One issue both candidates spoke strongly about was the city’s lack of affordable housing.

“If we don’t get busy now with solutions -- not a $15 million, $1,600 living unit facility, but we need to attack 10,000 units now,” said Peterson. “We can do it. We have the tools. We just need the will and the concerted effort.”

“The city has had an affordable housing program since the 1990s and we have supported affordable housing for years,” pointed out Saffo. “For the first time, we have the county as a partner that has come on board with us because we know that the vast majority of vacant land that’s left is in unincorporated areas and we have to partner together.”

Saffo also noted that affordable housing isn’t only an issue for Wilmington. He says the city should partner with other areas like Leland and Brunswick County to help connect residents to affordable housing options if that plan makes sense in the bigger picture of helping Wilmington.

Peterson says he’s afraid that if the city doesn’t do something soon, middle-income residents that fill crucial positions throughout the city will leave the area.

Surprisingly, an issue that didn’t make it on stage was the city’s response to COVID-19 and the effort to slow its spread.

Most candidates were not wearing masks on stage because the mandate does not require a mask when addressing a crowd. Of the 10 that took the stage, Angie Ulmer was the only one to wear a mask. However, many people in the audience were unmasked, too, even when they weren’t eating.

New Hanover County’s mask mandate has been criticized for not being enforceable by police or sheriff’s deputies. That’s left enforcement mostly up to business owners.

After the debate, Saffo and Peterson spoke with WECT about their take on the mandate. Both agree it’s necessary, but it’s up to everyone to hold each other accountable. When it came to a vaccine mandate for city employees, however, the candidates’ stances differed.

“I do [support mandatory vaccinations for city employees,]” said Peterson. “We have enough history and data, now, to know how devastating this virus is and anything we do... Obviously, there are exceptions and we need to be sensitive to those exceptions, but we need to set an example.”

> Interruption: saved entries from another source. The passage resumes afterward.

(** * DynamicForm.tsx: the JSON form generator

    A shallow embedding of [src/DynamicForm.tsx]: the [RenderForm]
    component, the [updateNested] path update and the three handlers of
    [JsonFormGenerator], over a store of JavaScript objects.

    Layout of the development:
    - [Js]:     the built-ins the component calls on strings and numbers
                ([split], [replace], [parseInt], [parseFloat]);
    - [Store]:  the object store (arrays with holes, plain objects),
                [typeof], truthiness, spreads, property reads and writes,
                in a state and error monad;
    - [Form]:   [RenderForm], [updateNested] and the handlers;
    - [Tree]:   the [DynamicValue] type of the source as a tree, the
                snapshot of a stored value and deep equality;
    - [Inv], [Shape], [Sample]: well-formed stores, the shapes of the
                renderer, sample documents;
    - [Keys], [Reach], [Session], [Demo]: plain keys, the node a path
                reaches, the events of the page, more samples;
    - [StoreFacts], [UpdateFacts], [TreeFacts]: the lemmas;
    - the properties of the specification, each under its claim;
    - further properties of the renderer, the update and the page. *)

From Stdlib Require Import ZArith NArith String Ascii List Bool Lia.
From Stdlib Require Import Decimal DecimalString DecimalPos DecimalN.
From Stdlib Require Import Floats.SpecFloat.
From stdpp Require Import base option list.
(** After a dispatch the first edit copies the array (two arrays become
    three); the edit that follows writes in place. *)
Lemma listener_array_copied_lazily_witness :
  WF Scenes.afterL2 /\ isDispatching Scenes.afterL2 = false /\
  subscriptions Scenes.afterL2 !! 0 = Some (true, FUser 2) /\
  nextListeners Scenes.afterL2 = currentListeners Scenes.afterL2 /\
  length (arrays Scenes.afterL2) = 2 /\
  length (arrays (subscribe (VFun (FUser 1)) Scenes.afterL2).2) = 3 /\
  length (arrays (unsubscribe 0 (subscribe (VFun (FUser 1)) Scenes.afterL2).2).2) = 3.
Proof.
  split; [exact Scenes_afterL2_WF|]. split; [reflexivity|].
  split; [reflexivity|]. split; [reflexivity|]. split; [reflexivity|].
  destruct (listener_array_copied_lazily (FUser 1) 0 (FUser 2) Scenes.afterL2
              (subscribe (VFun (FUser 1)) Scenes.afterL2).2
              Scenes_afterL2_WF eq_refl (or_introl eq_refl))
    as (Hwf1 & Hidle1 & _ & Hne1 & Hcopy & _).
  destruct (Hcopy eq_refl) as (Hlen1 & _).
  split; [exact Hlen1|].
  destruct (listener_array_copied_lazily (FUser 1) 0 (FUser 2)
              (subscribe (VFun (FUser 1)) Scenes.afterL2).2
              (unsubscribe 0 (subscribe (VFun (FUser 1)) Scenes.afterL2).2).2
              Hwf1 Hidle1 (or_intror (conj eq_refl eq_refl)))
    as (_ & _ & _ & _ & _ & Hplace).
  destruct (Hplace Hne1) as (Hlen2 & _).
  rewrite Hlen2. exact Hlen1.
Defined.
(** * Sev-1 incident responder (src/sev_one_ticket): a shallow embedding

    The development follows the four Python modules of the package, after
    what they need of the language and its libraries:
    - [Py]         the handful of Python built-ins the code relies on
                   (dict [get], truthiness, [str()], [rstrip], [join]);
    - [Urllib]     [urllib.parse.quote_plus], used by [room_url];
    - [Effects]    what the package prints, awaits and sends;
    - [Meeting]    meeting.py: [JitsiMeeting], [room_url] and the coroutine
                   [start_bot_and_hold] as a resumable state machine;
    - [Asyncio]    the part of the event loop the agent uses: tasks that are
                   created, resumed at their await points and cancelled;
    - [Env]        the settings read from the environment, and the inputs
                   the package does not control (random bytes, clock, mail
                   server);
    - [EmailUtils] email_utils.py: [create_ics], [send_email],
                   [send_invites_with_ics];
    - [Agents]     agents.py: [IncidentResponderAgent.handle_incident];
    - [App]        app.py: the [/ticket] endpoint [create_ticket].

    Strings are the UTF-8 bytes of the Python [str]. Effects are explicit:
    every function that prints, talks to SMTP or touches the browser returns
    the list of events it caused, in program order. Python 3.8 or later is
    assumed (see [exc]); the email package is the one of CPython 3.11. The
    forwarding of the page's console messages (meeting.py:44) is left out:
    what a page logs is not the package's doing. *)

From Stdlib Require Import ZArith NArith Ascii String DecimalString.
From Stdlib.Strings Require Import Byte.
From stdpp Require Import base option list gmap strings.
(** A list with as many different elements as it is long repeats none. *)
Lemma size_list_to_set_NoDup (l : list string) :
  size (list_to_set l : gset string) = length l -> NoDup l.
Proof.
  induction l as [|x l IH]; [constructor|].
  rewrite list_to_set_cons. cbn [length]. intros Hsize.
  pose proof (size_list_to_set_le l) as Hle.
  destruct (decide (x ∈ (list_to_set l : gset string))) as [Hin|Hout].
  - assert (Hsame : {[x]} ∪ list_to_set l = (list_to_set l : gset string))
      by now apply subseteq_union_1_L, singleton_subseteq_l.
    rewrite Hsame in Hsize. lia.
  - rewrite size_union in Hsize by now apply disjoint_singleton_l.
    rewrite size_singleton in Hsize.
    constructor; [|apply IH; lia].
    intros Hin. apply Hout. now apply elem_of_list_to_set.
Qed.

Lemma NoDup_ids_inj (qs : list Question) (q q' : Question) :
  NoDup (map questionId qs) -> q ∈ qs -> q' ∈ qs ->
  questionId q = questionId q' -> q = q'.
Proof.
  induction qs as [|a qs IH]; intros Hnd Hq Hq' Hid; [inversion Hq|].
  cbn in Hnd. apply NoDup_cons in Hnd. destruct Hnd as [Hnotin Hnd].
  apply elem_of_cons in Hq. apply elem_of_cons in Hq'.
  destruct Hq as [-> | Hq], Hq' as [-> | Hq']; auto.
  - exfalso. apply Hnotin. rewrite Hid. now apply list_elem_of_fmap_2.
  - exfalso. apply Hnotin. rewrite <- Hid. now apply list_elem_of_fmap_2.
Qed.

Lemma lookup_question (content : list TestPart) (p q : nat)
    (question : Question) :
  content !! p ≫= (fun part => questions part !! q) = Some question ->
  question ∈ allQuestions content.
Proof.
  intros H. destruct (content !! p) as [part|] eqn:Hp; [|discriminate].
  cbn in H. unfold allQuestions. apply list_elem_of_In, in_concat.
  exists (questions part). split.
  - apply in_map. apply list_elem_of_In. now apply list_elem_of_lookup_2 in Hp.
  - apply list_elem_of_In. now apply list_elem_of_lookup_2 in H.
Qed.
(** [accrued_interest(face_value, coupon_rate, settlement_date,
    last_coupon_date, next_coupon_date, comp_per_year)] *)
Definition accrued_interest (face_value coupon_rate : Q)
    (settlement_date last_coupon_date next_coupon_date : datetime)
    (comp_per_year : Z) : py Q :=
  let days_in_period := days_between next_coupon_date last_coupon_date in
  let days_accrued := days_between settlement_date last_coupon_date in
  coupon_payment <- fdiv (face_value * coupon_rate) (inject_Z comp_per_year) ;;
  fraction <- fdiv (inject_Z days_accrued) (inject_Z days_in_period) ;;
  Ret (coupon_payment * fraction).

(** [zero_coupon_bond_price(face_value, ytm, years_to_maturity)] *)
Definition zero_coupon_bond_price (face_value ytm years_to_maturity : Q) : py Q :=
  p <- fpow (1 + ytm) years_to_maturity ;;
  fdiv face_value p.

End Valuation.

(** ** 3_topic1.py: price sensitivities *)

Module Analytics.

(** [calculate_bond_price(face_value, coupon_rate, ytm, years_to_maturity,
    periods_per_year=2)] *)
Definition calculate_bond_price (face_value coupon_rate ytm : Q)
    (years_to_maturity periods_per_year : Z) : py Q :=
  period_rate <- fdiv ytm (inject_Z periods_per_year) ;;
  let n_periods := (years_to_maturity * periods_per_year)%Z in
  coupon <- fdiv (face_value * coupon_rate) (inject_Z periods_per_year) ;;
  price <- for_each (range 1 (n_periods + 1))
             (fun t price =>
                p <- ipow (1 + period_rate) t ;;
                q <- fdiv coupon p ;;
                Ret (price + q))
             0 ;;
  p <- ipow (1 + period_rate) n_periods ;;
  q <- fdiv face_value p ;;
  Ret (price + q).

(** The value of the defaulted parameter [periods_per_year]. *)
Definition default_periods_per_year : Z := 2.

(** One basis point, the literal [0.0001]. *)
Definition bp : Q := 1 # 10000.

(** [pv01(face_value, coupon_rate, ytm, years_to_maturity)] *)
Definition pv01 (face_value coupon_rate ytm : Q) (years_to_maturity : Z) : py Q :=
  price_base <- calculate_bond_price face_value coupon_rate ytm
                  years_to_maturity default_periods_per_year ;;
  price_shift <- calculate_bond_price face_value coupon_rate (ytm + bp)
                   years_to_maturity default_periods_per_year ;;
  Ret ((price_base - price_shift) * 100).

“I think you have to make that determination for yourself, whether you want to be vaccinated or not,” said Saffo. “A lot of people don’t believe in vaccinations... The majority of the city employees have been vaccinated, but there are people who have decided they don’t want to be vaccinated for one reason or another. That’s a decision they have to make.”

Saffo went on to say that he bases his opinions on information put out by a variety of healthcare leaders from local doctors to the county health department to Dr. Mandy Cohen. When those leaders make a recommendation concerning public health, he supports what they have to say. Similarly, Peterson cited the CDC’s recommendations for his opinions.